Since sending texts is cheap or even free for campaigns, it’s something that candidates at every state, city and local race can adopt.

“When every campaign is texting people they don’t have a relationship with, at that volume it’s hard to believe there won’t be a backlash,” the Democratic tech exec said.

* * *

Breakout year for CTV

Dan Sinagoga, VP of political ad sales at Comcast’s Effectv, which recently rebranded from Spotlight, has overseen the cable company’s political business since before the 2008 presidential campaign.

But that didn’t prepare him for the political advertising landscape this year.

AdExchanger spoke to Sinagoga about what political advertising on linear TV, OTT and CTV looks like this year and how broadcasters and candidates are adapting to an election year without rallies or live events.

AdExchanger: Aside from the obvious, what’s different about political advertising this year?

DAN SINAGOGA: In 2018, the buzzword was “everything addressable.” This year the agencies are all asking for OTT and CTV resources.

We’re hearing campaigns are going to be budgeting as much as 25% toward OTT and CTV. That’s more than ever heard from agencies in previous elections for digital.

How has the coronavirus impacted spending and strategy so far?

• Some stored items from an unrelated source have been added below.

Lemma shr_1_m mrs : 0 <= shr_m mrs → shr_m (shr_1 mrs) = shr_m mrs / 2.
Proof.
  destruct mrs as [m r s]; simpl. intros Hm. rewrite <-Z.div2_div.
  destruct m as [|p|p]; [done| |lia]. by destruct p.
Qed.

Lemma iter_pos_shr_1 p mrs :
  0 <= shr_m mrs →
  shr_m (iter_pos shr_1 p mrs) = shr_m mrs / 2 ^ Z.pos p.
Proof.
  revert mrs. induction p as [p IH|p IH|]; intros mrs Hm; simpl.
  - assert (0 <= shr_m (shr_1 mrs)) by (rewrite shr_1_m; [apply Z.div_pos|]; lia).
    rewrite IH by (rewrite IH; [apply Z.div_pos; lia|done]).
    rewrite IH, shr_1_m by done.
    rewrite !Z.div_div by lia. f_equal.
    replace (Z.pos p~1) with (1 + (Z.pos p + Z.pos p)) by lia.
    rewrite !Z.pow_add_r by lia. lia.
  - rewrite IH by (rewrite IH; [apply Z.div_pos; lia|done]).
    rewrite IH, !Z.div_div by lia. f_equal.
    replace (Z.pos p~0) with (Z.pos p + Z.pos p) by lia.
    by rewrite Z.pow_add_r by lia.
  - rewrite shr_1_m by done. by rewrite Z.pow_1_r.
Qed.

Lemma shr_record_of_loc_m m l : shr_m (shr_record_of_loc m l) = m.
Proof. by destruct l as [|[]]. Qed.

(** After a [shr_fexp] the mantissa has at most 53 digits. *)
Lemma shr_fexp_digits m e l mrs e' :
  0 <= m → shr_fexp prec64 emax64 m e l = (mrs, e') → 0 <= shr_m mrs < 2 ^ 53.
Proof.
  unfold shr_fexp. intros Hm.
  set (n := fexp prec64 emax64 (Zdigits2 m + e) - e).
  assert (Zdigits2 m - 53 <= n) as Hn.
  { unfold n, fexp, prec64. lia. }
  assert (m < 2 ^ (Z.max n 0 + 53)) as Hlt.
  { destruct (decide (m = 0)) as [->|].
    - apply Z.pow_pos_nonneg; lia.
    - destruct (Zdigits2_bounds m) as [_ H]; [lia|]. eapply Z.lt_le_trans; [done|].
      apply Z.pow_le_mono_r; lia. }
  unfold shr. destruct n as [|p|p] eqn:Hp; intros [= <- <-].
  - rewrite shr_record_of_loc_m. done.
  - rewrite iter_pos_shr_1, shr_record_of_loc_m by (rewrite shr_record_of_loc_m; done).
    split; [apply Z.div_pos; lia|]. apply Z.div_lt_upper_bound; [lia|].
    rewrite <-Z.pow_add_r by lia. by replace (Z.max (Z.pos p) 0) with (Z.pos p) in Hlt by lia.
  - rewrite shr_record_of_loc_m. done.
Qed.

Lemma round_nearest_even_nonneg m l : 0 <= m → 0 <= round_nearest_even m l.
Proof. destruct l as [|[]]; simpl; try lia. destruct (Z.even m); lia. Qed.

One challenge is that there’s no live sports or programming. That’s cratered any opportunity to take advantage of the NBA or NHL playoffs or MLB opening games. The Monday Night Football broadcast the day before the election is considered the best lakefront property in campaign advertising. Will that happen?

These changes definitely challenge the typical ad reservations. And the event-based advertising is in the air.

What do you mean?

The money follows where the candidate goes to maximize exposure and get a sense of whether the message is resonating. That’s something we’ve seen pretty consistently since Obama’s campaign in 2008.

It’s an unexpected dynamic that the election is entering more of a primary election mode now, instead of going to the convention later in the summer.

Does that mean we’ll start to see more reserved buys?

I think so. The big reserve spenders are the super PACs. Candidates are on the fundraising trail and spend what they take in. They don’t have the luxury of looking forward and making reservations in the fall.

On the Republican side, there are plenty of PACs. There are some active on the Democratic side, but the primary candidates mostly opted not to take on a super PAC. That levels out now that Biden is essentially the nominee and has endorsed a PAC.

One dynamic that is different is the Trump campaign. They’ve dramatically outraised the Biden campaign and have been able to let the Democratic field go at each other while making pricey reservations (like a Super Bowl spot and YouTube masthead on Election Day).

* * *

• Michael Bloomberg’s digital media agency, Hawkfish, is still at the center of Democratic Party in-fighting, as the Biden team splits on whether to take the enticing resources at a bargain or go with younger operatives with more experience in previous campaigns.

• The liberal candidate Judge Jill Karofsky won a hard-fought state Supreme Court seat in Wisconsin earlier this month. It was the first time voters went to polling booths since before the coronavirus pandemic hit the United States. Republicans pressed to hold the election because the expected turnout would be down in liberal strongholds such as Milwaukee, while conservatives were more open to leaving their homes.

That hypothesis was sound. Karofsky won by performing 10% better with mail-in votes than in-person voters. One judicial race isn’t a trend, but candidates across the parties and other branches of government will remember that skew as they plan for much higher levels of voting by mail this year.